FAMPYRA should not be administered at doses higher than the recommended dose of 10 mg, twice daily, 12 hours apart.

About BG-12

BG-12 (dimethyl fumarate) is an investigational oral therapy in clinical development for the treatment of RRMS, the most common form of MS. BG-12 is currently being evaluated as a monotherapy in two Phase 3 clinical trials, DEFINE and CONFIRM, and in combination with commonly used first-line treatments in the Phase 2 EXPLORE trial.

Top-line results from the DEFINE study showed that 240 mg of BG-12, administered either twice or three times a day, demonstrated a highly statistically significant reduction (p<0.0001) in the proportion of patients with RRMS who relapsed at two years compared with placebo. Both doses of BG-12 also demonstrated a statistically significant reduction in annualized relapse rate, in the number of new or newly enlarging T2 hyperintense lesions, in new gadolinium-enhancing lesions, and in the rate of disability progression as measured by the Expanded Disability Severity Scale at two years. Initial data from the trial also showed that BG-12 demonstrated a favorable safety and tolerability profile consistent with the reported Phase II results.

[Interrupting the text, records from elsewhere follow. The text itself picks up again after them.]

(** [self.model_db[model_id]]. *)
Fixpoint lookup (model_db : list (string * ModelInfo)) (model_id : string)
  : option ModelInfo :=
  match model_db with
  | [] => None
  | (k, v) :: rest =>
      if String.eqb k model_id then Some v else lookup rest model_id
  end.

(** [info.get("density", 1000)]. *)
Definition get_density (info : ModelInfo) : R :=
  match info_density info with
  | Some d => d
  | None => 1000
  end.

(** An actor as [_build_actor_helper] is asked to build it, with the name
    [_load_model] gives it. *)
Record Built : Type := mkBuilt {
  built_name : string;
  built_model_id : string;
  built_scale : R;
  built_density : R
}.

(** The loop over [zip(self.episode_model_ids, self.episode_model_scales)]:
    the outcome and [self.episode_objs] when the loop is left. *)
Fixpoint load_loop (model_db : list (string * ModelInfo))
    (todo : list (string * R)) (episode_objs : list Built)
  : (exn + unit) * list Built :=
  match todo with
  | [] => (inr tt, episode_objs)
  | (model_id, model_scale) :: rest =>
      match lookup model_db model_id with
      | None => (inl KeyError, episode_objs)
      | Some info =>
          load_loop model_db rest
            (episode_objs
               ++ [mkBuilt model_id model_id model_scale (get_density info)])
      end
  end.

(** [_load_model]: [self.episode_objs] is emptied first, whatever it held. *)
Definition _load_model (model_db : list (string * ModelInfo))
    (episode_model_ids : list string) (episode_model_scales : list R)
    (episode_objs : list Built) : (exn + unit) * list Built :=
  load_loop model_db (combine episode_model_ids episode_model_scales) [].

End LoadModel.

(** ** The registered environments *)

Module Registered.

Definition quat : Type := (R * R * R * R)%type.

Definition identity_quat : quat := (1, 0, 0, 0).

(** [(np.array([[0, 0], [0, 1], [1, 0], [1, 1]]) * 2 - 1) * [hx, hy]
    + xy_center]. *)
Definition grid_pos (xy_center : vec2) (half_edge_length_x half_edge_length_y : R)
  : list vec2 :=
  map (fun c => ((fst c * 2 - 1) * half_edge_length_x + fst xy_center,
                 (snd c * 2 - 1) * half_edge_length_y + snd xy_center))
      [(0, 0); (0, 1); (1, 0); (1, 1)].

Biogen Idec retains full worldwide commercial rights to BG-12.

Safe Harbor

This press release includes forward-looking statements, including statements about our product development and commercialization efforts. These forward-looking statements may be accompanied by such words as "anticipate," "believe," "estimate," "expect," "forecast," "intend," "may," "plan," "will" and other words and terms of similar meaning. You should not place undue reliance on these statements. These statements involve risks and uncertainties that could cause actual results to differ materially from those reflected in such statements, including meeting endpoints in clinical trials, obtaining regulatory approval, the occurrence of adverse safety events, product competition, the availability of reimbursement for our products, adverse market and economic conditions, problems with our manufacturing processes and our reliance on third parties, failure to comply with government regulation and possible adverse impact of changes in such regulation, our ability to protect our intellectual property rights and the cost of doing so, and the other risks and uncertainties that are described in the Risk Factors section of our most recent annual or quarterly report and in other reports we have filed with the SEC. These statements are based on our current beliefs and expectations and speak only as of the date of this press release. We do not undertake any obligation to publicly update any forward-looking statements.